Aim of the exercise — With "eapply" as the search word, show every line of the material that has it.

===== Input for this task =====

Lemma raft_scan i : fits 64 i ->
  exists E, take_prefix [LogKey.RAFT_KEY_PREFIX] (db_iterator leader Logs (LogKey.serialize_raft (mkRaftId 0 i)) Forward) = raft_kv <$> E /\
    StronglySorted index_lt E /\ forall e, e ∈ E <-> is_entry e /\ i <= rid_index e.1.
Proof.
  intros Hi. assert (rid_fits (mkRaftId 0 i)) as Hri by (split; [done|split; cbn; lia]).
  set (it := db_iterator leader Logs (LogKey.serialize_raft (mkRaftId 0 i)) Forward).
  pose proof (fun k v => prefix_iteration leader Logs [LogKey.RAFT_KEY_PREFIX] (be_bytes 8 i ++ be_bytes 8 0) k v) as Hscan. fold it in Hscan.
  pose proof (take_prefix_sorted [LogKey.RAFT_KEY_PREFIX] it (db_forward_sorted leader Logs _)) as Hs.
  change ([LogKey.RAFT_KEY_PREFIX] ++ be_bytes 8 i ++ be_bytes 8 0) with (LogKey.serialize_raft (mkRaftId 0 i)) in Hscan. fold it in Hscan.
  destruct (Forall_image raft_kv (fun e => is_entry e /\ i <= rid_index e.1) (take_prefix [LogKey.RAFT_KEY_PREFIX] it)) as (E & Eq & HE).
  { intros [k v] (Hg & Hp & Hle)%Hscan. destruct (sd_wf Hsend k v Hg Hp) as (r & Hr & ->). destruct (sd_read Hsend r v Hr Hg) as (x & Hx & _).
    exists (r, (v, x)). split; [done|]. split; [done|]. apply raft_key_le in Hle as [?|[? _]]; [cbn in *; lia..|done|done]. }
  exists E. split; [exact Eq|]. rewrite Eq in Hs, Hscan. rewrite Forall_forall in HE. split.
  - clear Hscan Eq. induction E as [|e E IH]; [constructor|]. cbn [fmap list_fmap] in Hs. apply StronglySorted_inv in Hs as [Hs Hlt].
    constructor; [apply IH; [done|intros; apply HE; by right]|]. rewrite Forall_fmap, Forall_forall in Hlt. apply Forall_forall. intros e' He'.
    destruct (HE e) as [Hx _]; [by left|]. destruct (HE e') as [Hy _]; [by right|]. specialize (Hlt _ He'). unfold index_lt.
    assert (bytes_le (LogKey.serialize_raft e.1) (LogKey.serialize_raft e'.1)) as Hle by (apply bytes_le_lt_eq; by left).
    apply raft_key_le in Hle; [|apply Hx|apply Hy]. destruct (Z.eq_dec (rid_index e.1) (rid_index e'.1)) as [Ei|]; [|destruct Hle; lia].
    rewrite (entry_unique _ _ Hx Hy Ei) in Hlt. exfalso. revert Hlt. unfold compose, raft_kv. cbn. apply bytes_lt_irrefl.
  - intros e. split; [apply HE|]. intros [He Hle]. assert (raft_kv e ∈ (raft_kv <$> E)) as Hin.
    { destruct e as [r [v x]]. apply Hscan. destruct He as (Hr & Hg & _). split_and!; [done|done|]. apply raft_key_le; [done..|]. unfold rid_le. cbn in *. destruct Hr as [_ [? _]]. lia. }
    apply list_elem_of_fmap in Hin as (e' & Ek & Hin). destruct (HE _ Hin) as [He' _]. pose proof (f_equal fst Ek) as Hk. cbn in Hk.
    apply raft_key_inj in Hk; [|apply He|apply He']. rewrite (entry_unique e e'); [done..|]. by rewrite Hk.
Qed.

=====
===== Input for this task =====

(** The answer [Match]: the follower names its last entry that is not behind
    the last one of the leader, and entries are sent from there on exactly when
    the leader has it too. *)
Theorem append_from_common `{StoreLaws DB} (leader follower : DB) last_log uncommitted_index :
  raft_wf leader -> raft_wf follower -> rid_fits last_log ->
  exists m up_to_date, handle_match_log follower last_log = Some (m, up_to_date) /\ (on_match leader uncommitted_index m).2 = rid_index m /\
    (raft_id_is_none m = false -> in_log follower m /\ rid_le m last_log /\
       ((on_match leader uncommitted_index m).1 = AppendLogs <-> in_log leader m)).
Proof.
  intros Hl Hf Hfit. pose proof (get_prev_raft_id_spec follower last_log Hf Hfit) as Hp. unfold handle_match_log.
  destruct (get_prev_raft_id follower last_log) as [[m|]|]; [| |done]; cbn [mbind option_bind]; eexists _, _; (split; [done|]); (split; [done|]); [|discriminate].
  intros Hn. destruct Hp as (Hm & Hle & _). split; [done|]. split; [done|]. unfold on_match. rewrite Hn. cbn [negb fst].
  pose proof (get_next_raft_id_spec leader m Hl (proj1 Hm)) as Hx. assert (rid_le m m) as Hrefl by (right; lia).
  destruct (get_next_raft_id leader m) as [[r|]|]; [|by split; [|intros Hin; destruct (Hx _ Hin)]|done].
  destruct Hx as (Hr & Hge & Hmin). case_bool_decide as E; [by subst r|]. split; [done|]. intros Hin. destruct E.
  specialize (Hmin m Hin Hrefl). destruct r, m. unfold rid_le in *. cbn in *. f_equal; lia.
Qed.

=====
===== Input for this task =====

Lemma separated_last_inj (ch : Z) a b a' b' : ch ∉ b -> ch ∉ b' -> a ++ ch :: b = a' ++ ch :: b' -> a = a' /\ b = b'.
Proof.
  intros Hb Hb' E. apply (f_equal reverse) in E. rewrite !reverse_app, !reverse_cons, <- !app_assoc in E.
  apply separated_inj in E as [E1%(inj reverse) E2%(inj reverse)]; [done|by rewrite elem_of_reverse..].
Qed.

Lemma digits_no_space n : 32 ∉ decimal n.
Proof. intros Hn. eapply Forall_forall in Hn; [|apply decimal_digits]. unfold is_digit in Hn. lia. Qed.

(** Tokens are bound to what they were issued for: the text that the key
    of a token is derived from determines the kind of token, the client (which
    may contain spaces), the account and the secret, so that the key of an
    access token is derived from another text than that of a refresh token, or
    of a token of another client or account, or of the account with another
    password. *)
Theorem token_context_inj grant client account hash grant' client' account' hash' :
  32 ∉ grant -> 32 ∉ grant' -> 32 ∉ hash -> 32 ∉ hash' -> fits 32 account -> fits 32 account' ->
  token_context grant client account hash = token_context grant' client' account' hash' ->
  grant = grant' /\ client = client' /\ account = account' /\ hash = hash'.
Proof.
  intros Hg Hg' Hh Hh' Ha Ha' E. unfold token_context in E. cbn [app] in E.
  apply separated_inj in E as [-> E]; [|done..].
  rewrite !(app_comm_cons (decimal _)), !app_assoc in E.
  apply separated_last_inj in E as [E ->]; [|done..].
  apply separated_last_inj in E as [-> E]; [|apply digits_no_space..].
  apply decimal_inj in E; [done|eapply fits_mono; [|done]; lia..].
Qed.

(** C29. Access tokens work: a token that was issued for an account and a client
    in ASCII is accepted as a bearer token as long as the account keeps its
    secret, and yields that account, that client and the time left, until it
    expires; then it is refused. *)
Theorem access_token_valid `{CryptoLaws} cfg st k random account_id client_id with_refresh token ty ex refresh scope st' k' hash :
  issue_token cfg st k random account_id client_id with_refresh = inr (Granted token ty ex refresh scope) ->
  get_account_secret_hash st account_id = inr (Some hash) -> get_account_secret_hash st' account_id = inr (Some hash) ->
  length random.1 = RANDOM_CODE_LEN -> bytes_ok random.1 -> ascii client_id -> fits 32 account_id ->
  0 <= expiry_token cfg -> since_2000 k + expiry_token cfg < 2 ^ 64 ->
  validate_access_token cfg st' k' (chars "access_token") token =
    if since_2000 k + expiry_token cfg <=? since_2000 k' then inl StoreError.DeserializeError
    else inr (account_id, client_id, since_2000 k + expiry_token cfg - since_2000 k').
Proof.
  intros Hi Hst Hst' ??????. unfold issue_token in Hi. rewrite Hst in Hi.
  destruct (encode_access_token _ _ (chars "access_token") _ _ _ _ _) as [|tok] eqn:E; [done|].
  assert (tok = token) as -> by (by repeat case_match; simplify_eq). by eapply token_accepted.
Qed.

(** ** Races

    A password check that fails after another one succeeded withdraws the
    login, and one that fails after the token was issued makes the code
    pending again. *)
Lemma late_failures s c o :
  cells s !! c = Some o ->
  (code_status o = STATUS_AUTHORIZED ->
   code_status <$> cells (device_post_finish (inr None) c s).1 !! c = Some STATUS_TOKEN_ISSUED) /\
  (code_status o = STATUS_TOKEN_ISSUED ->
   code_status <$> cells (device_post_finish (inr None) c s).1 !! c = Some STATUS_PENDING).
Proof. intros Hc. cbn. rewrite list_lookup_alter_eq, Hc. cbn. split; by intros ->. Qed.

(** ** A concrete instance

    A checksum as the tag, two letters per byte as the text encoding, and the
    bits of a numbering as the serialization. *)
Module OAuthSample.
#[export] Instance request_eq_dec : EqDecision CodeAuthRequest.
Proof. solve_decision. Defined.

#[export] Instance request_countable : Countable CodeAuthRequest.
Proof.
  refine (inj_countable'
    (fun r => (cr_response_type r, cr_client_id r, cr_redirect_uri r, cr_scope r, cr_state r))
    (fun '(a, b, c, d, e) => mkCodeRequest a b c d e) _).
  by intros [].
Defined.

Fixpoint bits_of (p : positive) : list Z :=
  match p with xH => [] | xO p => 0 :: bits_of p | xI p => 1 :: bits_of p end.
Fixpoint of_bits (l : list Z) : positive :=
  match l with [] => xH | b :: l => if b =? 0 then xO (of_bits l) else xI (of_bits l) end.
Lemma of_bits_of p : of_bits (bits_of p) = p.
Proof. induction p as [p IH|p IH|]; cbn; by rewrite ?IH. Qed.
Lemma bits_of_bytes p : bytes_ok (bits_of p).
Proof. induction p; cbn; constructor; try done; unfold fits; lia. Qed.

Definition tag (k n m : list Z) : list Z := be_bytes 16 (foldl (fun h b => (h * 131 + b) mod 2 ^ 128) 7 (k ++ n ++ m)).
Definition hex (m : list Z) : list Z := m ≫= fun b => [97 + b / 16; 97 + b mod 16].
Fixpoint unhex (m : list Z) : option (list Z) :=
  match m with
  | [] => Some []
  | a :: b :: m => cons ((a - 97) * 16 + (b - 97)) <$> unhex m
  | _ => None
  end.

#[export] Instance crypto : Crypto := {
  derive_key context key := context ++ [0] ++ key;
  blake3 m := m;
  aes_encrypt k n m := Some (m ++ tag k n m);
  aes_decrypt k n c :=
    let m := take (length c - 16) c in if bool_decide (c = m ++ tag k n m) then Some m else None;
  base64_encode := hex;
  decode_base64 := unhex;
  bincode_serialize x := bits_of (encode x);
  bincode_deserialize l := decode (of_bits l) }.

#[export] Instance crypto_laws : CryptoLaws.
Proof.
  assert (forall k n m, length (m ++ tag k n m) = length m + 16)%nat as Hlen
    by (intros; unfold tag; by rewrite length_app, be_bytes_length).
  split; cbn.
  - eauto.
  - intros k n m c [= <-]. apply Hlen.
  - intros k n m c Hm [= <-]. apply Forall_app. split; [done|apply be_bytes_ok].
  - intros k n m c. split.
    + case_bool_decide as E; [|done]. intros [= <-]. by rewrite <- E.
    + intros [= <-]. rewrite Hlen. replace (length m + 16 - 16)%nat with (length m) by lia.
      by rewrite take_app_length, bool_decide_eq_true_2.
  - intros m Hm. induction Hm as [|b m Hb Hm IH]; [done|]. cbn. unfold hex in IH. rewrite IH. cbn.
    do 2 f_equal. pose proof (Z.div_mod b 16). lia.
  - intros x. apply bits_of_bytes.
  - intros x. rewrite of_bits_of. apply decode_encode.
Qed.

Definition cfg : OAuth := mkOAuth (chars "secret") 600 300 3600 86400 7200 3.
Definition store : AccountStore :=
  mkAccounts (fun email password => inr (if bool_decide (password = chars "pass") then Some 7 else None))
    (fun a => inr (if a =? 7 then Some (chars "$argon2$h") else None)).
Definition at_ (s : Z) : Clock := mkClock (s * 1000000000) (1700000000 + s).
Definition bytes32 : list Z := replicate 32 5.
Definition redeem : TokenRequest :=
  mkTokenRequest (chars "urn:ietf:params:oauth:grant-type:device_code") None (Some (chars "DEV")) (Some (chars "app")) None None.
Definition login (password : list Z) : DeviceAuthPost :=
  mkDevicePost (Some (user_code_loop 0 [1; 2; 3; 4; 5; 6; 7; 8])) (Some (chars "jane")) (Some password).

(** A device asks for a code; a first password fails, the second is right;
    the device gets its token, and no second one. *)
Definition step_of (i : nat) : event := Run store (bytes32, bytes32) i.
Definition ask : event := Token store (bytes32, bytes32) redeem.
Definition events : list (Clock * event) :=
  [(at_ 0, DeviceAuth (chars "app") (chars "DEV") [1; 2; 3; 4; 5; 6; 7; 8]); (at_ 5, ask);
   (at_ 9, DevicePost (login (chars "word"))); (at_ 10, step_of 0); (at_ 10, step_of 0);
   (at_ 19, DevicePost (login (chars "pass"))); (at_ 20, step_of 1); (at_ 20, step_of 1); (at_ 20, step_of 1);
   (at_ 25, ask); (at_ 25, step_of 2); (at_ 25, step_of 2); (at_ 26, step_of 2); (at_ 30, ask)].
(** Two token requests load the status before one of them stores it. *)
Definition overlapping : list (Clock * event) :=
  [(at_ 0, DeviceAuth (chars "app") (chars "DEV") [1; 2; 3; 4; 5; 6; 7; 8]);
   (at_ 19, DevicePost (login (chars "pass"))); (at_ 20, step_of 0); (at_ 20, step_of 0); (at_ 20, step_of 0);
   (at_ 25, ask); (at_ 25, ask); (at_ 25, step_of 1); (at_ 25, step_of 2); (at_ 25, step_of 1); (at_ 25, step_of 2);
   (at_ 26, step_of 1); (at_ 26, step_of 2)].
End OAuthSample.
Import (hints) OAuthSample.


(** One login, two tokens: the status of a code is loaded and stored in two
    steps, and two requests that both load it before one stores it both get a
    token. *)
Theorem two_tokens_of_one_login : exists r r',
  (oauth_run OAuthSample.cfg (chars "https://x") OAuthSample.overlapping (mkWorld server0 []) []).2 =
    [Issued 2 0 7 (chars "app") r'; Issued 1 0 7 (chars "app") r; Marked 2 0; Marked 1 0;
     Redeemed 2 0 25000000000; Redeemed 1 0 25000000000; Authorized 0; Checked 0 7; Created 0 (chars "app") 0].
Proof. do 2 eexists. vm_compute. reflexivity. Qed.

=====

Solution —
Proof. intros Hn. eapply Forall_forall in Hn; [|apply decimal_digits]. unfold is_digit in Hn. lia. Qed.
  apply decimal_inj in E; [done|eapply fits_mono; [|done]; lia..].
  assert (tok = token) as -> by (by repeat case_match; simplify_eq). by eapply token_accepted.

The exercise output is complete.